Au bout d’une demi-heure, le gig était hissé à sa place à bord de la Proserpine, et trois heures après elle mit à la voile et prit lentement le large, car le vent d’ouest fut très-léger ce jour-là, et le soleil se coucha à l’instant où la frégate se trouvait par le travers de la petite île de Pianosa. Le vent vint alors du nord, et le cap du bâtiment fut placé à l’est, sa route étant entre cette île et l’île d’Elbe. Pendant toute la nuit la Proserpine avança lentement le long de la côte méridionale de cette dernière île, et quand elle eut pris le vent du sud le matin, elle reparut dans le canal de Piombino, précisément comme elle l’avait fait quand son nom s’est présenté pour la première fois sous les yeux du lecteur. Cuff avait donné ordre, suivant sa coutume, qu’on l’éveillât au point du jour ; car, dans cette guerre active et importante, c’était sa pratique invariable d’être à cette heure sur le pont, afin de voir de ses propres yeux ce que le hasard de la nuit pouvait avoir mis à sa portée.

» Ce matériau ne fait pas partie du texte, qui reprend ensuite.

Lemma left_merged s p n :
  wf s -> free_blocks s !! p = Some n ->
  wp (prev ← gets (fun s => prev_of p (free_blocks s));
      match prev with Some prev => maybe_consolidate_blocks prev p | None => mret p end)
    (fun pos s' => wf s' /\ allocated_blocks s' = allocated_blocks s /\ _segments s' = _segments s /\
       exists m, free_blocks s' !! pos = Some m /\ pos <= p /\ pos + m = p + n /\
         forall q k, free_blocks s' !! q = Some k -> q + k <> p) (fun _ _ => False) s.
Proof.
  intros W Hp. apply wp_bind, wp_gets. destruct (prev_of p (free_blocks s)) as [q|] eqn:E.
  - apply prev_of_some in E as (Hq & [k Hk] & Hle). pose proof (free_apart s q k p n W Hk Hp) as (Hk0 & Hn0 & Ha).
    eapply wp_mono; [exact (consolidate_ok s q p k n W Hk Hp)| |done]. intros pos s' (W' & Ea & Es & Hc).
    split; [done|]. split; [done|]. split; [done|]. destruct (Z.eqb_spec (q + k) p) as [Heq|Hne]; destruct Hc as [-> Hc].
    + rewrite Hc. exists (k + n). rewrite lookup_delete_ne, lookup_insert_eq by lia. split; [done|]. split; [lia|]. split; [lia|].
      intros q' k' Hq'. destruct (decide (q' = p)) as [->|H1]; [by rewrite lookup_delete_eq in Hq'|]. rewrite lookup_delete_ne in Hq' by done.
      destruct (decide (q' = q)) as [->|H2]; [rewrite lookup_insert_eq in Hq'; injection Hq' as <-; lia|]. rewrite lookup_insert_ne in Hq' by done.
      pose proof (free_apart s q' k' q k W Hq' Hk). lia.
    + subst s'. exists n. split; [done|]. split; [lia|]. split; [lia|]. intros q' k' Hq' Heq.
      pose proof (free_apart s q' k' q k W Hq' Hk) as (? & ? & Hb). pose proof (Hle q' ltac:(by eexists) ltac:(lia)). lia.
  - apply wp_ret. split; [done|]. split; [done|]. split; [done|]. exists n. split; [done|]. split; [lia|]. split; [lia|].
    intros q k Hk Heq. pose proof (prev_of_none _ _ q E ltac:(by eexists)). pose proof (free_apart s q k p n W Hk Hp). lia.
Qed.
Lemma right_merged s p n :
  wf s -> free_blocks s !! p = Some n ->
  wp (next ← gets (fun s => next_of p (free_blocks s));
      match next with Some next => maybe_consolidate_blocks p next;; mret tt | None => mret tt end)
    (fun _ s' => wf s' /\ allocated_blocks s' = allocated_blocks s /\ _segments s' = _segments s /\
       exists m, free_blocks s' !! p = Some m /\ n <= m /\
         forall q k, free_blocks s' !! q = Some k -> q <> p + n /\ (q = p \/ free_blocks s !! q = Some k)) (fun _ _ => False) s.
Proof.
  intros W Hp. apply wp_bind, wp_gets. destruct (next_of p (free_blocks s)) as [q|] eqn:E.
  - apply next_of_some in E as (Hq & [k Hk] & Hle). pose proof (free_apart s q k p n W Hk Hp) as (Hk0 & Hn0 & Ha).
    apply wp_bind. eapply wp_mono; [exact (consolidate_ok s p q n k W Hp Hk)| |done]. intros pos s' (W' & Ea & Es & Hc). apply wp_ret.
    split; [done|]. split; [done|]. split; [done|]. destruct (Z.eqb_spec (p + n) q) as [Heq|Hne]; destruct Hc as [_ Hc].
    + rewrite Hc. exists (n + k). rewrite lookup_delete_ne, lookup_insert_eq by lia. split; [done|]. split; [lia|].
      intros q' k' Hq'. destruct (decide (q' = q)) as [->|H1]; [by rewrite lookup_delete_eq in Hq'|]. rewrite lookup_delete_ne in Hq' by done.
      destruct (decide (q' = p)) as [->|H2]; [split; [lia|by left]|]. rewrite lookup_insert_ne in Hq' by done. split; [lia|by right].
    + subst s'. exists n. split; [done|]. split; [lia|]. intros q' k' Hq'. split; [|by right]. intros Heq.
      pose proof (free_apart s q' k' q k W Hq' Hk) as (? & ? & Hb). pose proof (Hle q' ltac:(by eexists) ltac:(lia)). lia.
  - apply wp_ret. split; [done|]. split; [done|]. split; [done|]. exists n. split; [done|]. split; [lia|]. intros q k Hk. split; [|by right].
    intros Heq. pose proof (next_of_none _ _ q E ltac:(by eexists)). pose proof (free_apart s q k p n W Hk Hp). lia.
Qed.

(** *** The operations *)

(** The requests that do not round to 0: some bytes, and so few that the sum with the page
    size does not overflow *)
Definition request_ok (size : Z) : Prop := 0 < size /\ size + syspagesize <= 2 ^ 64.
Lemma round_to_page_ok size : request_ok size ->
  size <= round_to_page size < size + syspagesize /\ (syspagesize | round_to_page size).
Proof.
  intros [H1 H2]. destruct (pagesize_pow2 (sys := sys)) as (k & Hk & E). unfold round_to_page, align_to_page. rewrite E in *.
  destruct (align_offset_next k size ltac:(lia) ltac:(lia) ltac:(lia)) as (Ha & Hb & _). split; [lia|].
  apply Z.mod_divide; [|done]. pose proof (Z.pow_pos_nonneg 2 k ltac:(lia) ltac:(lia)). lia.
Qed.
Lemma round_to_page_refused size : in_u 64 size -> ~ request_ok size -> round_to_page size = 0.
Proof.
  intros Hs Hr. destruct (pagesize_pow2 (sys := sys)) as (k & Hk & E). unfold round_to_page, align_to_page, request_ok in *.
  rewrite E in *. apply align_offset_overflow; [lia|done|]. unfold in_u in Hs. lia.
Qed.
(** A block of the requested size is taken from the smallest free block that is large
    enough, or from a new segment when there is none. *)
Definition taken_from s s' (p n : Z) : Prop :=
  (exists k, free_blocks s !! p = Some k /\ n <= k /\ (forall q m, free_blocks s !! q = Some m -> n <= m -> k <= m) /\
     _segments s' = _segments s) \/
  ((forall q m, free_blocks s !! q = Some m -> m < n) /\ _segments s' = _segments s ++ [(p, Z.max n segment_size)]).

Lemma take_ok best size s :
  wf s -> free_blocks s !! best.2 = Some best.1 -> size <= best.1 -> 0 < size -> (syspagesize | size) ->
  wp (best ← (if size <? best.1 then split_block best size else mret best);
      transfer_free best.2;; transfer_free_by_size best;; mret best.2)
    (fun p s' => p = best.2 /\ wf s' /\ allocated_blocks s' = <[p := size]> (allocated_blocks s) /\ _segments s' = _segments s)
    (fun _ _ => False) s.
Proof.
  intros W Hf Hs H0 Hp. apply wp_bind.
  assert (Hrest : forall s1, wf s1 -> free_blocks s1 !! best.2 = Some size -> allocated_blocks s1 = allocated_blocks s ->
      _segments s1 = _segments s ->
      wp (transfer_free best.2;; transfer_free_by_size (size, best.2);; mret best.2)
        (fun p s' => p = best.2 /\ wf s' /\ allocated_blocks s' = <[p := size]> (allocated_blocks s) /\ _segments s' = _segments s)
        (fun _ _ => False) s1).
  { intros s1 W1 H1 Ha Hsg. eapply (wp_then _ (fun _ => transfer_free_by_size (size, best.2))); [exact (transfer_to_allocated s1 best.2 size W1 H1)|].
    intros _ s3 (W3 & E1 & _ & E2). apply wp_ret. split; [done|]. split; [done|]. split; congruence. }
  destruct (Z.ltb_spec size best.1) as [Hlt|Hge].
  - eapply wp_mono; [apply (split_block_ok best size s W Hf); [lia|done]| |done].
    intros b s1 (-> & W1 & H1 & [Ha _] & Hsg). by apply Hrest.
  - apply wp_ret. assert (best.1 = size) as E by lia. rewrite E in Hf. destruct best as [n p]. simpl in *. subst n. by apply Hrest.
Qed.
Lemma jit_alloc_ok size s :
  wf s -> request_ok size ->
  wp (alloc mmap size)
    (fun p s' => let n := round_to_page size in wf s' /\ size <= n < size + syspagesize /\
       allocated_blocks s !! p = None /\ allocated_blocks s' = <[p := n]> (allocated_blocks s) /\ taken_from s s' p n)
    (fun e s' => s' = s /\ e = wasm_bad_alloc "failed to allocate jit segment" /\ exists n, mmap (_segments s) n = None) s.
Proof.
  intros W Hreq. destruct (round_to_page_ok size Hreq) as [Hr Hp]. destruct Hreq as [H0 _]. unfold alloc.
  set (n := round_to_page size) in *. apply wp_bind, wp_gets, wp_bind. destruct (lower_bound n s) as [best|] eqn:E.
  - destruct (lower_bound_some n s best W E) as (Hf & Hn & Hbest). apply wp_ret.
    eapply wp_mono; [apply (take_ok best n s W Hf Hn); [lia|done]| |done].
    intros p s' (-> & W' & Ha & Hsg). split; [done|]. split; [done|]. split; [exact (wf_once s W _ _ Hf)|]. split; [done|].
    left. by exists best.1.
  - eapply wp_mono; [apply (allocate_segment_ok n s W); [lia|done]| |].
    + intros best s1 (W1 & Hf & Hn & [Ha1 _] & Hsg1).
      eapply wp_mono; [apply (take_ok best n s1 W1 Hf); [lia|lia|done]| |done].
      intros p s' (-> & W' & Ha & Hsg). split; [done|]. split; [done|]. split; [rewrite <- Ha1; exact (wf_once s1 W1 _ _ Hf)|].
      split; [by rewrite Ha, Ha1|]. right. split; [intros q m Hq; exact (lower_bound_none n s q m W E Hq)|].
      by rewrite Hsg, Hsg1, Hn.
    + intros e s1 (-> & -> & Hm). split; [done|]. split; [done|]. by eexists.
Qed.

— Eh bien ! Griffin, dit-il après avoir reçu le salut de l’officier de quart, nous avons en une nuit bien tranquille. Voici la pointe de Piombino, et nous avons encore l’île d’Elbe et ce petit îlot rocailleux à bâbord. Comme un jour ressemble à un autre, et surtout pour nous autres marins !

— Pensez-vous réellement ainsi, capitaine ? Suivant moi, on ne trouverait pas sur les tables de loch de la Proserpine un jour égal à celui d’hier, depuis que nous avons pris l’Epervier et son convoi. Oubliez-vous la destruction du Feu-Follet ?

— Oui, c’est quelque chose ; surtout pour vous, Griffin. Eh bien ! Nelson l’apprendra bientôt, car je lui enverrai ma dépêche dès que nous serons à Livourne, et nous nous y rendrons dès que j’aurai pu avoir une entrevue avec ces bonnes gens de Porto-Ferrajo. Après tout ce qui s’est passé, le moins que nous puissions faire, c’est d’informer votre vitché-govern-a-tory du succès que nous avons obtenu.

— Une voile ! cria l’homme qui était en vigie sur la vergue du hunier de misaine.

Les deux officiers se retournèrent, regardèrent autour d’eux, et le capitaine fit la question d’usage : — De quel côté ?

— Près de nous à bâbord, capitaine, par notre hanche du vent.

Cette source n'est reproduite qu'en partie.